In March, China blocked imports of canola from two of Canada’s largest canola exporters over claims of pests, while other China-bound canola shipments have since been cancelled. In recent weeks, Canadian soybeans and pork exports have also faced obstacles, with Chinese importers reportedly reluctant to do business with Canadian exporters.
Ottawa has said it is “deeply concerned” by the bans and is working to resolve the issue; Scheer, however, criticized the government for its handling of the situation in his speech on Tuesday.
“If this government isn’t willing to stand up to China when two Canadians are unlawfully imprisoned and billions of dollars in trade is under attack, it never will,” he said.
He noted that free trade with China may be a possibility in the long run but certain stipulations would have to be in place.
“Free trade with countries like China will only be possible when China embraces a functioning rule-of-law system—when judicial processes which are supposed to guarantee equal market access are no longer subject to control by the government,” he said.
“First comes trust. Then comes trade. We may yet get there with China, but given the events of the last few months, it’s clear that we are a long ways off.”
Scheer listed China’s economic and geopolitical rise, Russia’s “Cold War mentality” under Vladimir Putin, and states that export terrorism and extremism as three of the greatest foreign threats to Canadian security and prosperity.
He said that, as prime minister, he would be forthright about the threats Canada faces and would address them head-on, including addressing military procurement issues, which he said is currently “hyper-politicized,” and would increase Canada’s cyber warfare capabilities.

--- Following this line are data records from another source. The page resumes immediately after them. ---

(** *** What is ever written *)

(** A thread that never steps stays as it was at start-up. *)
Lemma never_stepped n s t :
  reachable n s -> (n <= t)%nat -> th s t = th init_state t.
Proof using Type.
  clear addr_inj addr_aligned addr_nonnull.
  induction 1 as [|s u Hr IH Hu]; [done|]. intros Hn.
  rewrite step_other by lia. by apply IH.
Qed.

(** The pointers that release dereferences are nodes of threads that take
    part and are spinning. *)
Lemma release_target n s t :
  reachable n s ->
  (pc (th s t) = RelChkSucc \/ pc (th s t) = RelStoreSucc ->
     exists e, (e < n)%nat /\ tls_successor (th s t) = addr e /\ waiting s e) /\
  (pc (th s t) = RelChkW \/ pc (th s t) = RelStoreW ->
     exists e, (e < n)%nat /\ w (th s t) = addr e /\ waiting s e).
Proof.
  intros Hr. pose proof (reachable_Inv n s Hr) as HI.
  assert (forall e, waiting s e -> (e < n)%nat) as Hlt.
  { intros e [Hpc _]. destruct (decide (e < n)%nat) as [|Hge]; [done|].
    rewrite (never_stepped n s e) in Hpc by (done || lia). done. }
  split; intros Hpc.
  - assert (exists E b, has_succ s t E b) as (E & b & Hh).
    { destruct Hpc as [Hpc|Hpc];
        destruct (Inv_at s t _ HI Hpc) as (E & S & b & _ & Hh);
        try (by repeat split); eauto. }
    destruct Hh as (_ & _ & HE & _ & Hl & _).
    destruct (linked_head _ _ _ _ HE Hl) as (e & E' & -> & Hp & Hw & _).
    eauto.
  - assert (exists E, E <> [] /\
      handing s (w (th s t)) (tls_end_of_segment (th s t)) E)
      as (E & HE & Hl & _).
    { destruct Hpc as [Hpc|Hpc];
        destruct (Inv_at s t _ HI Hpc) as (E & S & b & _ & Hh);
        try (by repeat split); destruct Hh as (_ & ? & _ & ?); eauto. }
    destruct (linked_head _ _ _ _ HE Hl) as (e & E' & -> & Hp & Hw & _).
    eauto.
Qed.

(** Only the nodes of the [n] threads are ever written. *)
Lemma unwritten n s a :
  reachable n s -> (forall t, (t < n)%nat -> a <> addr t) -> next s a = NULL.
Proof.
  intros Hr Ha. induction Hr as [|s u Hr IH Hu]; [done|].
  destruct (release_target n s u Hr) as [Hsucc Hw].
  unfold_steps.
  destruct (pc (th s u)) eqn:Hpc; repeat case_decide; cbn [snd]; look;
    try done.
  - rewrite fn_lookup_insert_ne; [done|]. apply not_eq_sym. by apply Ha.
  - destruct Hsucc as (e & He & -> & _); [by right|].
    rewrite fn_lookup_insert_ne; [done|]. apply not_eq_sym. by apply Ha.
  - destruct Hw as (e & He & -> & _); [by right|].
    rewrite fn_lookup_insert_ne; [done|]. apply not_eq_sym. by apply Ha.
Qed.

(** C6. A release whose context has a successor runs through three steps:
    the asserting load of tail, the asserting load of the successor's [next],
    and one store of the end of segment into the successor's [next], after
    which it returns.  None of them writes tail, and no other [next] field
    changes.  The first three parts hold under any interleaving; the last one
    sums up a release that runs without interruption. *)
Theorem release_to_successor (n : nat) (s : state) (t : nat) :
  reachable n s ->
  tls_successor (th s t) <> NULL ->
  let T := th s t in
  let p := tls_successor T in
  let e := tls_end_of_segment T in
  let s' := step t s in
  (pc T = Crit ->
     events t s = [EvRelCall; EvLoadTail (tail s)] /\
     pc (th s' t) = RelChkSucc /\
     tail s' = tail s /\ forall a, next s' a = next s a) /\
  (pc T = RelChkSucc ->
     events t s = [EvLoadNext p NULL] /\
     pc (th s' t) = RelStoreSucc /\
     tail s' = tail s /\ forall a, next s' a = next s a) /\
  (pc T = RelStoreSucc ->
     events t s = [EvStoreNext p e; EvRelReturn] /\
     pc (th s' t) = Idle /\
     tail s' = tail s /\ next s' p = e /\
     forall a, a <> p -> next s' a = next s a) /\
  (pc T = Crit ->
     let run := (trace [t; t; t] s).*2 in
     let s3 := exec [t; t; t] s in
     filter is_store run = [EvStoreNext p e] /\
     filter writes_tail run = [] /\
     EvRelReturn ∈ run /\
     pc (th s3 t) = Idle /\
     tail s3 = tail s /\ next s3 p = e /\
     forall a, a <> p -> next s3 a = next s a).
Proof.
  intros HI%reachable_Inv Hs. cbn zeta. unfold events, step.
  split; [|split; [|split]]; intros Hpc.
  - rewrite release_enter_succ by done. cbn [fst snd]. by look.
  - destruct (release_check_succ_ok s t HI Hpc) as (_ & _ & ->).
    cbn [fst snd]. by look.
  - unfold_tstep; unfold release_store_succ. rewrite Hpc. cbn [fst snd]. look.
    repeat (split; [done|]). intros a Ha. by rewrite fn_lookup_insert_ne.
  - cbn [trace exec]. unfold events, step.
    rewrite release_enter_succ by done. cbn [fst snd].
    set (s1 := at_thread t (goto RelChkSucc (th s t)) s).
    assert (Inv s1) as HI1.
    { replace s1 with (step t s); [by apply Inv_step|].
      unfold step. by rewrite release_enter_succ. }
    assert (pc (th s1 t) = RelChkSucc) as Hpc1 by (subst s1; by look).
    destruct (release_check_succ_ok s1 t HI1 Hpc1) as (_ & _ & ->).
    cbn [fst snd].
    set (s2 := at_thread t (goto RelStoreSucc (th s1 t)) s1).
    assert (pc (th s2 t) = RelStoreSucc) as Hpc2 by (subst s2; by look).
    unfold_tstep; unfold release_store_succ. rewrite Hpc2. cbn [fst snd].
    subst s2 s1. look. cbn.
    split; [done|]. split; [done|]. split; [mem|].
    repeat (split; [done|]). intros a Ha. by rewrite fn_lookup_insert_ne.
Qed.

(** C4. On the slow path of release (no successor, reached at line 176) the
    exchange of tail with LOCKED_EMPTY returns a [w] that is not null, not
    LOCKED_EMPTY and not the releaser's own node, and whose [next] is null at
    that moment and stays null until the releaser writes it; release then
    stores the end of segment into [w]'s [next] and returns.  The first three
    parts hold under any interleaving; the last one sums up a release that
    runs without interruption. *)
Theorem release_slow_path (n : nat) (s : state) (t : nat) :
  reachable n s ->
  let T := th s t in
  let e := tls_end_of_segment T in
  let s' := step t s in
  (pc T = RelXchg ->
     tls_successor T = NULL /\
     tail s <> NULL /\ tail s <> LOCKED_EMPTY /\ tail s <> addr t /\
     next s (tail s) = NULL /\
     events t s = [EvXchgTail LOCKED_EMPTY (tail s)] /\
     pc (th s' t) = RelChkW /\ w (th s' t) = tail s /\
     tail s' = LOCKED_EMPTY) /\
  (pc T = RelChkW ->
     next s (w T) = NULL /\
     events t s = [EvLoadNext (w T) NULL] /\
     pc (th s' t) = RelStoreW /\ w (th s' t) = w T) /\
  (pc T = RelStoreW ->
     next s (w T) = NULL /\
     events t s = [EvStoreNext (w T) e; EvRelReturn] /\
     next s' (w T) = e /\ pc (th s' t) = Idle) /\
  (pc T = RelXchg ->
     (trace [t; t; t] s).*2 =
       [EvXchgTail LOCKED_EMPTY (tail s); EvLoadNext (tail s) NULL;
        EvStoreNext (tail s) e; EvRelReturn] /\
     pc (th (exec [t; t; t] s) t) = Idle /\
     next (exec [t; t; t] s) (tail s) = e).
Proof.
  intros HI%reachable_Inv. cbn zeta. unfold events, step.
  split; [|split; [|split]]; intros Hpc.
  - destruct (release_detach_ok s t HI Hpc) as (? & ? & ? & ? & ->).
    destruct (Inv_at s t RelXchg HI Hpc) as (E & S & b & _ & Hh);
      [by repeat split|].
    destruct Hh as ((_ & ? & _) & _). cbn [fst snd]. by look.
  - destruct (release_check_w_ok s t HI Hpc) as (? & ->).
    cbn [fst snd]. by look.
  - destruct (Inv_at s t RelStoreW HI Hpc) as (E & S & b & _ & Hh);
      [by repeat split|].
    destruct Hh as (_ & HE & _ & Hl & _).
    destruct (linked_head _ _ _ _ HE Hl) as (x & E' & -> & Hp & [_ Hw] & _).
    rewrite <- Hp in Hw.
    unfold_tstep; unfold release_store_w. rewrite Hpc. cbn [fst snd]. by look.
  - cbn [trace exec]. unfold events, step.
    destruct (release_detach_ok s t HI Hpc) as (_ & _ & _ & _ & Hstep).
    rewrite Hstep. cbn [fst snd].
    match goal with |- context [tstep t ?x] => set (s1 := x) end.
    assert (Inv s1) as HI1.
    { replace s1 with (step t s); [by apply Inv_step|].
      unfold step. by rewrite Hstep. }
    assert (pc (th s1 t) = RelChkW) as Hpc1 by (subst s1; by look).
    assert (w (th s1 t) = tail s) as Hw1 by (subst s1; by look).
    assert (tls_end_of_segment (th s1 t) = tls_end_of_segment (th s t)) as He1
      by (subst s1; by look).
    destruct (release_check_w_ok s1 t HI1 Hpc1) as (_ & ->).
    cbn [fst snd].
    set (s2 := at_thread t (goto RelStoreW (th s1 t)) s1).
    assert (pc (th s2 t) = RelStoreW) as Hpc2 by (subst s2; by look).
    unfold_tstep; unfold release_store_w. rewrite Hpc2. cbn [fst snd].
    subst s2. look. rewrite Hw1, He1. cbn. look. done.
Qed.
(** C1. For every seed of the curve's length and every message, the empty
    one included, the signature made by a private key verifies under the
    public key derived from the same seed, on ed25519 and on ed448, as
    soon as the engine is a group engine for the two generators and the
    hashes return digests of their lengths. *)
Theorem sign_verify_roundtrip (seed message : bytes) (w : World) :
  hash_laws ->
  engine_laws generator_ed25519 ->
  engine_laws generator_ed448 ->
  (len seed = baselen_of curve_ed25519 ->
   exists w',
     sign_then_verify generator_ed25519 seed message w = (Return true, w'))
  /\ (len seed = baselen_of curve_ed448 ->
      exists w',
        sign_then_verify generator_ed448 seed message w = (Return true, w')).
Proof.
  intros Hhash L25519 L448. split; intros Hseed.
  - apply (sign_then_verify_accepts generator_ed25519 L25519); try assumption.
    + vm_compute. split; reflexivity.
    + intros key Hkey.
      destruct (scalar_ed25519 key Hkey) as (a & Ha & _). eauto.
    + intros x. change (CurveEdTw.hash_func _ x) with (sha512 x).
      rewrite (sha512_length Hhash). vm_compute. discriminate.
  - apply (sign_then_verify_accepts generator_ed448 L448); try assumption.
    + vm_compute. split; reflexivity.
    + intros key Hkey.
      destruct (scalar_ed448 key Hkey) as (a & Ha & _). eauto.
    + intros x. change (CurveEdTw.hash_func _ x) with (shake_256 x 114).
      rewrite (shake_256_length Hhash) by lia. vm_compute. discriminate.
Qed.
End Methods.


(** ** More on key pruning: short keys, other cofactors, the bytes left alone *)

Lemma getitem_first (key : bytes) (b : byte) :
  key !! 0%nat = Some b -> getitem key 0 = Return (byte_val b).
Proof.
  intros Hb. apply (getitem_at key 0 0 b); [|exact Hb].
  apply lookup_lt_Some in Hb. unfold py_index.
  destruct (Z.ltb_spec 0 (Z.of_nat (length key))); [reflexivity | lia].
Qed.
(** * figstats: the Figshare statistics client ([figstats/stats.py])

    A shallow embedding of the [Figshare] class: URL construction with
    [os.path.join], the three-counter loops of [get_totals] and
    [get_timeline], the per-row loops of [get_figshare_id] and
    [get_institution_totals], and the single accounts listing of
    [retrieve_institution_users].

    Python exceptions are an error monad; the HTTP collaborator
    ([commons.issue_request]) is an oracle whose every call is recorded in a
    log; [print] appends to a list of lines; DataFrames live in a store so
    that the in-place column assignment of [get_figshare_id] is visible. *)

From Stdlib Require Import ZArith Lia Bool Ascii String List.
From Stdlib Require Import DecimalString.
From Stdlib Require DecimalPos DecimalZ SpecFloat.
From stdpp Require Import base list strings.

Import ListNotations.
Local Open Scope string_scope.
Local Open Scope list_scope.

(** ** Python values

    The values that travel through the client are parsed JSON bodies and
    table cells.  A number is an integer (identifiers and counts) or a
    64-bit float, which is also what pandas makes of the integers of a
    column that has missing cells. *)

#[local] Unset Elimination Schemes.
Inductive value : Type :=
  | VNone
  | VBool (b : bool)
  | VInt (z : Z)
  | VFloat (f : SpecFloat.spec_float)
  | VStr (s : string)
  | VList (l : list value)
  | VDict (d : list (string * value)).
#[local] Set Elimination Schemes.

Scheer also criticized the Liberal government for its choices on issues such as the handling of NAFTA, withdrawing from the anti-ISIS campaign, and repealing sanctions against Iran, that “fostered tension and mistrust” between Canada and the United States.
“The Canada-United States relationship transcends the personalities of those who occupy each respective office, and its longevity is crucial to our respective peace and prosperity. So, it must be strengthened and renewed,” he said.
Scheer concluded by reaffirming the importance of human rights in the modern age.
“When governments believe that human rights are merely political creations, the results are painful and inevitable: the innermost wants, needs, and even thoughts of vulnerable individuals are suppressed by force,” he said.
“In the 20th century, liberty was confronted by the poisonous ideologies of communism and fascism. In the 21st century, while the threats to liberty may go by different names, they are no less insidious.
“That’s why I fundamentally believe that we must be honest with ourselves about the threats we face. That is why we must unite the forces of democracy and freedom around the world to confront the threats, with a resolution more firm than those who pose them. And we must be ready to do our part to support the strength of our values with the value of our strengths.”
Over the next several weeks, I will give a series of speeches called #MyVisionForCanada that will show Canadians how, as Prime Minister, I will lead the country on the major issues we face together. The first speech is tomorrow in Montreal. Follow along at https://t.co/LAHessxQd5
— Andrew Scheer (@AndrewScheer) May 6, 2019
Scheer’s foreign policy speech was the first in a series of five keynote speeches intended to broadly outline his policy plan for Canada under a Conservative government.
His next speech in Toronto on May 16 will be about the economy, while the environment, immigration, and confederation will be covered in future speeches.